Raphael Gomide, iG Rio de Janeiro |

O presidente do Tribunal de Justiça do Rio de Janeiro (TJ-RJ), desembargador Manoel Alberto Rebêlo dos Santos, disse nesta segunda-feira (15) que a juíza Patrícia Lourival Acioli , assassinada na noite da última quinta-feira (12), possuía escolta particular, diferentemente do que afirma a família da vítima.

Segundo o desembargador, Patrícia preferia contar com a segurança de PMs do batalhão de São Gonçalo (7º BPM) do que uma escolta do TJ-RJ. Curiosamente, vários policiais desta unidade respondiam processos abertos pela própria juíza.

Manoel Alberto afirmou ainda que um ex-corregedor de Justiça lhe contou ter encontrado com Patrícia em um shopping em Niterói e notou a presença de seguranças junto à ela.
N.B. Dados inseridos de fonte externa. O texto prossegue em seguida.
Lemma finish_typed self rec n msg m :
  msg_wf msg → map_typed (msg_ok scalar_typed optional n) msg m →
  safe (finish self rec msg m) ∧
  ∀ o, finish self rec msg m = Ok o → msg_ok scalar_typed optional (S n) msg o.
Proof.
  intros Hwf Hm. unfold finish.
  destruct (decode_defaults_typed self rec (msg_ok scalar_typed optional n) msg Hwf
              (msg_ok_some _ _ n) m Hm) as [Hsafe Htyped]. split.
  { apply safe_bind; [done|]. intros m1 _. apply safe_bind; [|done].
    apply safe_foldM, assign_one_safe. }
  intros o (m1 & Hm1%Htyped & (m2 & Hm2 & [= <-])%bind_Ok)%bind_Ok.
  apply (assign_required_partial (msg_ok scalar_typed optional n) msg Hwf) in Hm2
    as (Hpart & Hall & _); [| |done].
  - simpl. exists m2. split; [done|]. split.
    + intros f Hf. destruct (Hall f Hf) as [v Hv].
      destruct (Hpart _ _ Hv) as (f' & t & Hf' & Hn & Ht & Hok).
      assert (f' = f) as -> by by eapply name_inj. exists t, v. naive_solver.
    + intros k v (f & t & Hf & <- & _)%Hpart. apply list_elem_of_fmap. eauto.
  - intros k v (f & t & ? & ? & ? & ? & ?)%Hm1. exists f, t. naive_solver.
Qed.

Lemma message_from_stream_typed valid n self s msg o :
  db_wf valid → valid msg → stream_ok s → message_from_stream n self s msg = Ok o →
  msg_ok scalar_typed optional n msg o.
Proof.
  intros Hdb. revert s msg o; induction n as [|n IH]; intros s msg o Hval Hs; [done|].
  destruct (Hdb _ Hval) as [Hwf Hsub].
  intros (m & Hm & Ho)%bind_Ok. eapply finish_typed; [done| |exact Ho].
  eapply (decode_fields_loop_typed self _ (msg_ok scalar_typed optional n) msg valid);
    [done|done|apply msg_ok_some| |exact Hs|apply map_typed_nil|exact Hm].
  intros. by eapply IH.
Qed.

Lemma message_from_stream_safe valid n self s msg :
  db_wf valid → valid msg → stream_ok s → (length (rest s) < n)%nat →
  safe (message_from_stream n self s msg).
Proof.
  intros Hdb. revert s msg; induction n as [|n IH]; intros s msg Hval Hs Hn; [lia|]. simpl.
  destruct (Hdb _ Hval) as [Hwf Hsub].
  assert (∀ ss md, valid md → stream_ok ss → (length (rest ss) < length (rest s))%nat →
    safe (message_from_stream n self ss md)) as Hrec.
  { intros. apply IH; [done|done|lia]. }
  apply safe_bind.
  - eapply decode_fields_loop_safe; [done..|lia|done].
  - intros m Hm. eapply finish_typed; [done|].
    eapply (decode_fields_loop_typed self _ (msg_ok scalar_typed optional n) msg valid);
      [done|done|apply msg_ok_some| |exact Hs|apply map_typed_nil|exact Hm].
    intros. by eapply message_from_stream_typed.
Qed.
End Typing.
Lemma scalar_roundtrip erec drec f t v :
  get_type f = Ok t → scalar_sendable t v →
  ∃ bs, enc erec f v = Ok bs ∧ decodes_to drec f v bs.
Proof.
  intros Ht Hv. unfold encode_field, decodes_to, decode_field. rewrite Ht. simpl.
  destruct t as [| | | | |vs|md]; destruct v as [|b|z|b|b|l|w o m]; simpl in Hv; try done.
  - exists (uvarint z). rewrite obj_to_u64_int by done. simpl.
    rewrite enc_uvarint by (unfold in_u; lia). split; [done|].
    intros self s r -> Hs Hr. rewrite andb_false_r.
    rewrite (read_uvarint_uvarint _ _ _ Hs Hr) by (unfold in_u; lia). simpl.
    eexists. split; [done|constructor].
  - exists (uvarint (to_unsigned z)). rewrite obj_to_i64_int by done. simpl.
    assert (in_s 64 z) by (unfold in_s; simpl; lia).
    pose proof (to_unsigned_range z ltac:(done)).
    rewrite enc_uvarint by done. split; [done|].
    intros self s r -> Hs Hr. rewrite andb_false_r.
    rewrite (read_uvarint_uvarint _ _ _ Hs Hr) by done. simpl.
    rewrite to_signed_unsigned by done. eexists. split; [done|constructor].
  - exists (uvarint (if b then 1 else 0)). unfold obj_to_bool. simpl. rewrite mp_obj_is_true_bool.
    rewrite enc_uvarint by (unfold in_u; destruct b; lia). split; [done|].
    intros self s r -> Hs Hr. rewrite andb_false_r.
    rewrite (read_uvarint_uvarint _ _ _ Hs Hr) by (unfold in_u; destruct b; lia). simpl.
    eexists. split; [done|]. destruct b; constructor.
  - exists (uvarint (len b) ++ b). simpl. rewrite enc_uvarint by by apply in_u64_len.
    split; [done|]. intros self s r -> Hs Hr. rewrite andb_false_r.
    destruct (read_block _ _ _ Hs Hv Hr) as [-> Hb]. simpl.
    rewrite to_usize_small by (by apply in_usize_len). simpl. rewrite Hb. simpl.
    eexists. split; [done|constructor].
  - destruct Hv as [Hl Hu]. exists (uvarint (len b) ++ b). simpl.
    rewrite enc_uvarint by by apply in_u64_len.
    split; [done|]. intros self s r -> Hs Hr. rewrite andb_false_r.
    destruct (read_block _ _ _ Hs Hl Hr) as [-> Hb]. simpl.
    rewrite to_usize_small by (by apply in_usize_len). simpl. rewrite Hb. simpl.
    rewrite Hu. eexists. split; [done|constructor].
  - destruct Hv as [Hin Hz]. unfold in_u in Hz. exists (uvarint z).
    rewrite obj_to_u64_int by lia. simpl. rewrite enc_uvarint by (unfold in_u; lia).
    split; [done|]. intros self s r -> Hs Hr. rewrite andb_false_r.
    rewrite (read_uvarint_uvarint _ _ _ Hs Hr) by (unfold in_u; lia). simpl.
    unfold to_u16. assert (fits_u 16 z = true) as -> by by apply fits_u_spec. simpl.
    rewrite bool_decide_true by done. eexists. split; [done|constructor].
Qed.

(** A number cut off before its last byte: the reader finds the end of the
    stream, which the loop over the fields takes for the end of the message. *)
Definition truncated (tail : list Z) : Prop := Forall (λ b, Z.land b 128 ≠ 0) tail.

Lemma read_truncated_loop tail fuel s acc shift :
  stream_ok s → truncated tail → rest s = tail → (length tail < fuel)%nat →
  read_uvarint_loop fuel s acc shift = Err EOFError.
Proof.
  intros Hs Ht. revert fuel s acc shift Hs.
  induction Ht as [|b tail Hb Ht IH]; intros [|fuel] s acc shift Hs Hr Hf;
    try (simpl in Hf; lia); simpl.
  - by rewrite (read_byte_nil _ Hs Hr).
  - rewrite (read_byte_cons _ _ _ Hs Hr). simpl.
    destruct (Z.eqb_spec (Z.land b 128) 0); [done|].
    destruct (rest_advance_cons _ _ _ Hs Hr). apply IH; [done..|]. simpl in Hf. lia.
Qed.

Lemma read_truncated tail s :
  stream_ok s → truncated tail → rest s = tail → read_uvarint s = Err EOFError.
Proof.
  intros Hs Ht Hr. unfold read_uvarint. eapply read_truncated_loop; [done..|].
  rewrite remaining_rest, Hr by done. lia.
Qed.

(** A submessage whose body round-trips does so behind its length. *)
Definition body_roundtrip (erec : Encode) (drec : Decode) (md : MsgDef) (v : Obj) : Prop :=
  ∃ w o m bs, v = OMsg w o m ∧ erec (list Z) _ [] md m = Ok bs ∧
    ∀ s tail, stream_ok s → truncated tail → rest s = bs ++ tail →
      ∃ v', drec s md = Ok v' ∧ obj_eq v v'.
O desembargador reiterou que Patrícia Acioli nao fez nenhum pedido de escolta oficial ao tribunal. Para ele, isso pode ter sido motivado por uma opção dela de não perder a privaciddade. "Ela preferiu ela mesma cuidar da segurança", disse Manoel Alberto.

Força tarefa

O TJ-RJ já escolheu três juízes que integrarão uma força tarefa que vai atuar na 4ª Vara Criminal de São Gonçalo. São eles: Fabio Uchôa Pinto de Miranda Montenegro, Alexandre Oliveira Camacho de França e Cláudia Márcia Vidal.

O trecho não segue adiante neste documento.